ACTION ITEM: Of all the lines in the entries below, give again exactly those starting at the line containing "(** A plain" and ending at the line containing "set (s1 := ns_SubBalance _ _ s). assert (ns_ok", both ends included, and no others.

PROVIDED RECORDS:
Lemma mutate_frame e tx amount extra fee s b : ns_ok s →
  b ≠ dtx_Sender tx → b ≠ dtx_Receiver tx → b ∉ extra_party extra → b ≠ feeSink e →
  (stakingEnabled e = true → b ≠ StakingModuleAddr) →
  untouched b s (mutate e tx amount extra fee s).
Proof using L.
  intros Hs Hse Hre Hex Hsi Hst. unfold mutate.
  set (s1 := ns_SubBalance _ _ s). assert (untouched b s s1) as H1 by by apply untouched_sub.
  set (s2 := if amount =? 0 then s1 else _).
  assert (untouched b s s2) as H2.
  { apply (untouched_trans _ _ _ _ H1). unfold s2. destruct (amount =? 0); [apply untouched_refl, H1|].
    apply untouched_add; [done|apply H1]. }
  clearbody s2. set (s3 := match extra with Some _ => _ | None => _ end).
  assert (untouched b s s3) as H3.
  { apply (untouched_trans _ _ _ _ H2). unfold s3. destruct extra as [[a x]|]; [|apply untouched_refl, H2].
    destruct (x =? 0); [apply untouched_refl, H2|]. apply untouched_add; [|apply H2].
    cbn in Hex. set_solver. }
  clearbody s3. set (s4 := if 0 <? fee then _ else s3).
  assert (untouched b s s4) as H4.
  { apply (untouched_trans _ _ _ _ H3). unfold s4. apply untouched_if; [apply H3|]. intros _.
    apply untouched_income; [done|done|apply H3]. }
  apply (untouched_trans _ _ _ _ H4). apply untouched_nonce; [done|apply H4].
Qed.

Lemma mutate_moves A e tx amount extra fee s : NoDup A → ns_ok s → balances_ok A s →
  dtx_Sender tx ∈ A → dtx_Receiver tx ∈ A → (∀ b, b ∈ extra_party extra → b ∈ A) →
  feeSink e ∈ A → StakingModuleAddr ∈ A → supply A s < 2 ^ 256 →
  0 <= amount → (∀ a x, extra = Some (a, x) → 0 <= x) → is_u64 fee →
  amount + default 0 (snd <$> extra) + fee < 2 ^ 256 →
  total_debit amount extra fee <= ns_GetBalance (dtx_Sender tx) s →
  moves A 0 s (mutate e tx amount extra fee s).
Proof using L.
  intros Hnd Hs Hb Hse Hre Hex Hsi Hst Hlt Ham Hx Hfee Hsum Hbal. unfold mutate. cbv zeta.
  set (x := default 0 (snd <$> extra)) in *. assert (0 <= fee) as Hf0 by apply Hfee.
  assert (0 <= x) as Hx0 by (unfold x; destruct extra as [[a y]|]; cbn; [by apply (Hx a)|lia]).
  assert (total_debit amount extra fee = amount + x + fee) as Edebit.
  { unfold total_debit, x in *. destruct extra as [[a y]|]; cbn in *;
      rewrite ?(u256_add amount y), ?Z.add_0_r by lia; apply u256_add; lia. }
  rewrite Edebit in *.
  set (s1 := ns_SubBalance _ _ s).
  assert (moves A (- (amount + x + fee)) s s1) as M1 by (apply moves_sub; try done; lia). clearbody s1.
  set (s2 := if amount =? 0 then s1 else _).
  assert (moves A (- (x + fee)) s s2) as M2.
  { replace (- (x + fee)) with (- (amount + x + fee) + amount) by lia.
    apply (moves_trans A _ _ _ _ _ M1). destruct M1 as (? & ? & E1 & _).
    unfold s2. destruct (Z.eqb_spec amount 0) as [->|_]; [by apply moves_refl|]. apply moves_add; try done; lia. }
  clearbody s2. set (s3 := match extra with Some _ => _ | None => _ end).
  assert (moves A (- fee) s s3) as M3.
  { replace (- fee) with (- (x + fee) + x) by lia. apply (moves_trans A _ _ _ _ _ M2).
    destruct M2 as (? & ? & E2 & _). unfold s3, x in *. destruct extra as [[a y]|]; cbn in *; [|by apply moves_refl].
    destruct (Z.eqb_spec y 0) as [->|_]; [by apply moves_refl|].
    apply moves_add; try done; [|lia]. apply Hex. left. }
  clearbody s3. set (s4 := if 0 <? fee then _ else s3).
  assert (moves A 0 s s4) as M4.
  { replace 0 with (- fee + fee) by lia. apply (moves_trans A _ _ _ _ _ M3).
    destruct M3 as (? & ? & E3 & _). unfold s4. destruct (0 <? fee) eqn:Ef; zbool.
    - apply moves_income; try done; [|lia]. unfold is_u64, is_u256 in *. lia.
    - replace fee with 0 by lia. by apply moves_refl. }
  clearbody s4. replace 0 with (0 + 0) by lia. apply (moves_trans A _ _ _ _ _ M4).
  destruct M4 as (? & ? & _). apply moves_same_balance; [by apply ok_nonce|done|].
  intros b. by apply balance_nonce.
Qed.

(** A plain transfer between accounts of their own. *)
Lemma mutate_transfer e tx amount fee s : ns_ok s →
  dtx_Sender tx ≠ dtx_Receiver tx → dtx_Sender tx ≠ feeSink e → dtx_Sender tx ≠ StakingModuleAddr →
  dtx_Receiver tx ≠ feeSink e → dtx_Receiver tx ≠ StakingModuleAddr → amount ≠ 0 →
  let s1 := mutate e tx amount None fee s in
  ns_GetBalance (dtx_Sender tx) s1 = ns_GetBalance (dtx_Sender tx) s -₂₅₆ total_debit amount None fee
  ∧ ns_GetBalance (dtx_Receiver tx) s1 = ns_GetBalance (dtx_Receiver tx) s +₂₅₆ amount.
Proof using L.
  intros Hs H1 H2 H3 H4 H5 Hnz. unfold mutate. cbv zeta. apply Z.eqb_neq in Hnz. rewrite Hnz.
  set (s1 := ns_SubBalance _ _ s). assert (ns_ok s1) as Hs1 by by apply ok_sub.
  set (s2 := ns_AddBalance _ _ s1). assert (ns_ok s2) as Hs2 by by apply ok_add.
  set (s3 := if 0 <? fee then _ else s2).
  assert (∀ b, b ≠ feeSink e → b ≠ StakingModuleAddr → untouched b s2 s3) as H.
  { intros b Hb1 Hb2. unfold s3. apply untouched_if; [done|]. intros _. by apply untouched_income. }
  assert (ns_ok s3) as Hs3 by by apply (H (dtx_Sender tx)).
  rewrite !balance_nonce by done. split.
  - rewrite (proj1 (proj2 (H (dtx_Sender tx) H2 H3))). unfold s2, s1.
    by rewrite balance_add, decide_False, balance_sub, decide_True.
  - rewrite (proj1 (proj2 (H (dtx_Receiver tx) H4 H5))). unfold s2, s1.
    by rewrite balance_add, decide_True, balance_sub, decide_False.
Qed.
End Frame.

Lemma require_ok e tx a : require e tx a = Ok tt ↔ a ∈ allowed e tx.
Proof.
  unfold require, throw_if. destruct (bool_decide _) eqn:E; cbn [negb].
  - apply bool_decide_eq_true in E. done.
  - apply bool_decide_eq_false in E. split; [done|intros; contradiction].
Qed.

(** What a payload that passes the checks credits: an allowed account and an
    amount of one word. *)
Lemma check_access_spec e tx a x : bytes_ok (dtx_Payload tx) →
  check_access e tx = Ok (Some (a, x)) → a ∈ allowed e tx ∧ is_u256 x.
Proof.
  intros Hb. unfold check_access. destruct (parse_payload e tx) as [extra|] eqn:E; [|done]. cbn [rbind].
  destruct (require e tx (dtx_Sender tx)); [|done]. destruct (require e tx (dtx_Receiver tx)); [|done].
  cbn [rbind]. intros [= ->]. unfold parse_payload in E.
  destruct (dtx_Payload tx) as [|tag pl] eqn:Epl; [done|]. destruct (tag =? PayloadCredit); [|done].
  destruct (_ =? _)%nat eqn:El; [|done]. apply Nat.eqb_eq in El. cbn [negb] in E.
  destruct (require e tx _) as [[]|] eqn:Er; [|done]. cbn [rbind] in E. injection E as <- <-.
  split; [by apply require_ok|]. apply (slice_be32 21 (tag :: pl)); [lia|done].
Qed.

Section Theorems.
Context `{C : Crypto} {S : Type} `{N : !NativeState S} `{L : !NativeStateLaws S} `{F : !NativeFinal S}
  `{FL : !NativeFinalLaws S}.

(** The outcomes of [ApplyDewTx]. *)
Lemma ApplyDewTx_cases e tx s :
  (∃ err, ApplyDewTx e (Some tx) s = (s, Err err))
  ∨ (∃ err, ApplyDewTx e (Some tx) s = (s, Ok (failResult err)))
  ∨ (∃ extra r, check_access e tx = Ok extra
      ∧ total_debit (default 0 (dtx_Amount tx)) extra (effective_fee tx) <= ns_GetBalance (dtx_Sender tx) s
      ∧ ns_GetNonce (dtx_Sender tx) s = dtx_Nonce tx
      ∧ ApplyDewTx e (Some tx) s =
          (ns_Finalise (mutate e tx (default 0 (dtx_Amount tx)) extra (effective_fee tx) s), Ok r)
      ∧ FeePaid r = effective_fee tx ∧ Failed r = false).
Proof using.
  unfold ApplyDewTx. destruct (_ =? DewTxVersion); cbn [negb]; [|by eauto].
  destruct (_ <? MinDewTxFeeWei); [by eauto|].
  destruct (_ =? dtx_Nonce tx) eqn:En; cbn [negb]; [zbool|by eauto].
  destruct (check_access e tx) as [extra|err]; [|by eauto].
  destruct (_ <? _) eqn:Eb; zbool; [by eauto|]. right. right. eexists _, _. by split_and!.
Qed.

Lemma mutate_shape e tx amount extra fee s : ns_ok s →
  ∃ s4, ns_ok s4 ∧ mutate e tx amount extra fee s = ns_SetNonce (dtx_Sender tx) (dtx_Nonce tx +₆₄ 1) s4.
Proof using.
  intros Hs. eexists. split; [|reflexivity].
  set (s3 := match extra with Some _ => _ | None => _ end).
  assert (ns_ok s3) as H3.
  { unfold s3. destruct extra as [[a x]|]; repeat case_match; eauto with native. }
  clearbody s3. case_match; [|done]. unfold DistributeProposerIncome.
  repeat case_match; eauto using IncreaseRewardIndex_ok with native.
Qed.

Lemma mutate_ok e tx amount extra fee s : ns_ok s → ns_ok (mutate e tx amount extra fee s).
Proof using. intros Hs. destruct (mutate_shape e tx amount extra fee s Hs) as (s4 & H4 & ->). by apply ok_nonce. Qed.

Lemma mutate_nonce e tx amount extra fee s : ns_ok s →
  ns_GetNonce (dtx_Sender tx) (mutate e tx amount extra fee s) = dtx_Nonce tx +₆₄ 1.
Proof using.
  intros Hs. destruct (mutate_shape e tx amount extra fee s Hs) as (s4 & H4 & ->).
  by rewrite nonce_nonce, decide_True.
Qed.

(** C7. A native transaction conserves the supply.  When amount, module
    credit and fee fit 256 bits together, a refused or failed transaction
    leaves the state as it is, and a successful one moves wei only among the
    declared accounts, the fee sink and the staking escrow, with no wei
    created or lost, charges the flat fee and advances the sender's nonce.
    The supply is below 2^256, and it is that of the state before the closing
    [Finalise], which then keeps every balance that is not zero. *)
Theorem ApplyDewTx_conserves A e tx s :
  ns_ok s → dewtx_ok tx → NoDup A → balances_ok A s → supply A s < 2 ^ 256 →
  (∀ b, b ∈ allowed e tx → b ∈ A) → StakingModuleAddr ∈ A →
  (∀ extra, check_access e tx = Ok extra →
    default 0 (dtx_Amount tx) + default 0 (snd <$> extra) + effective_fee tx < 2 ^ 256) →
  match ApplyDewTx e (Some tx) s with
  | (s', Err _) => s' = s
  | (s', Ok r) =>
      if Failed r then s' = s else
      ∃ s1, s' = ns_Finalise s1 ∧ supply A s1 = supply A s
        ∧ (∀ b, b ∉ A → ns_GetBalance b s1 = ns_GetBalance b s)
        ∧ (∀ b, ns_GetBalance b s1 ≠ 0 → ns_GetBalance b s' = ns_GetBalance b s1)
        ∧ FeePaid r = effective_fee tx
        ∧ (dtx_Nonce tx + 1 < 2 ^ 64 → ns_GetNonce (dtx_Sender tx) s' = dtx_Nonce tx + 1)
  end.
Proof using L FL.
  intros Hs Hok Hnd Hb Hlt HA Hst Hfit.
  destruct (ApplyDewTx_cases e tx s) as [[err ->]|[[err ->]|(extra & r & Hacc & Hdeb & Hn & -> & Hfee & ->)]];
    [done|done|].
  destruct (dok_amount _ Hok) as (amount & Ha & Ham). rewrite Ha in *. cbn [default from_option id] in *.
  set (s1 := mutate _ _ _ _ _ s). assert (ns_ok s1) as Hs1 by by apply mutate_ok.
  assert (ns_GetNonce (dtx_Sender tx) s1 = dtx_Nonce tx +₆₄ 1) as Hn1 by by apply mutate_nonce.
  assert (∀ a x, extra = Some (a, x) → a ∈ allowed e tx ∧ is_u256 x) as Hex.
  { intros a x ->. apply check_access_spec; [apply Hok|done]. }
  assert (is_u64 (effective_fee tx)) as Hf.
  { unfold effective_fee. destruct (_ =? 0); [unfold is_u64, DefaultDewTxFeeWei; lia|apply Hok]. }
  assert (moves A 0 s s1) as (_ & _ & Esup & Hframe).
  { apply mutate_moves; try done.
    - apply HA. left.
    - apply HA. right. left.
    - intros b. destruct extra as [[a x]|]; cbn; [|by intros ?%elem_of_nil].
      intros ->%list_elem_of_singleton. by apply HA, (Hex a x).
    - apply HA. do 2 right. apply elem_of_app. right. left.
    - apply Ham.
    - intros a x E. apply (Hex a x E).
    - by apply Hfit. }
  exists s1. split_and!; [done|lia|done| |done|].
  - intros b Hne. by apply final_keeps; [|left].
  - intros Hmax. assert (dtx_Nonce tx +₆₄ 1 = dtx_Nonce tx + 1) as E.
    { apply u64_id. pose proof (dok_nonce _ Hok) as Hu. unfold is_u64 in *. lia. }
    rewrite E in Hn1. rewrite <- Hn1. apply final_keeps; [done|right].
    pose proof (dok_nonce _ Hok) as Hu. unfold is_u64 in Hu. lia.
Qed.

SOLUTION BELOW:
(** A plain transfer between accounts of their own. *)
Lemma mutate_transfer e tx amount fee s : ns_ok s →
  dtx_Sender tx ≠ dtx_Receiver tx → dtx_Sender tx ≠ feeSink e → dtx_Sender tx ≠ StakingModuleAddr →
  dtx_Receiver tx ≠ feeSink e → dtx_Receiver tx ≠ StakingModuleAddr → amount ≠ 0 →
  let s1 := mutate e tx amount None fee s in
  ns_GetBalance (dtx_Sender tx) s1 = ns_GetBalance (dtx_Sender tx) s -₂₅₆ total_debit amount None fee
  ∧ ns_GetBalance (dtx_Receiver tx) s1 = ns_GetBalance (dtx_Receiver tx) s +₂₅₆ amount.
Proof using L.
  intros Hs H1 H2 H3 H4 H5 Hnz. unfold mutate. cbv zeta. apply Z.eqb_neq in Hnz. rewrite Hnz.
  set (s1 := ns_SubBalance _ _ s). assert (ns_ok s1) as Hs1 by by apply ok_sub.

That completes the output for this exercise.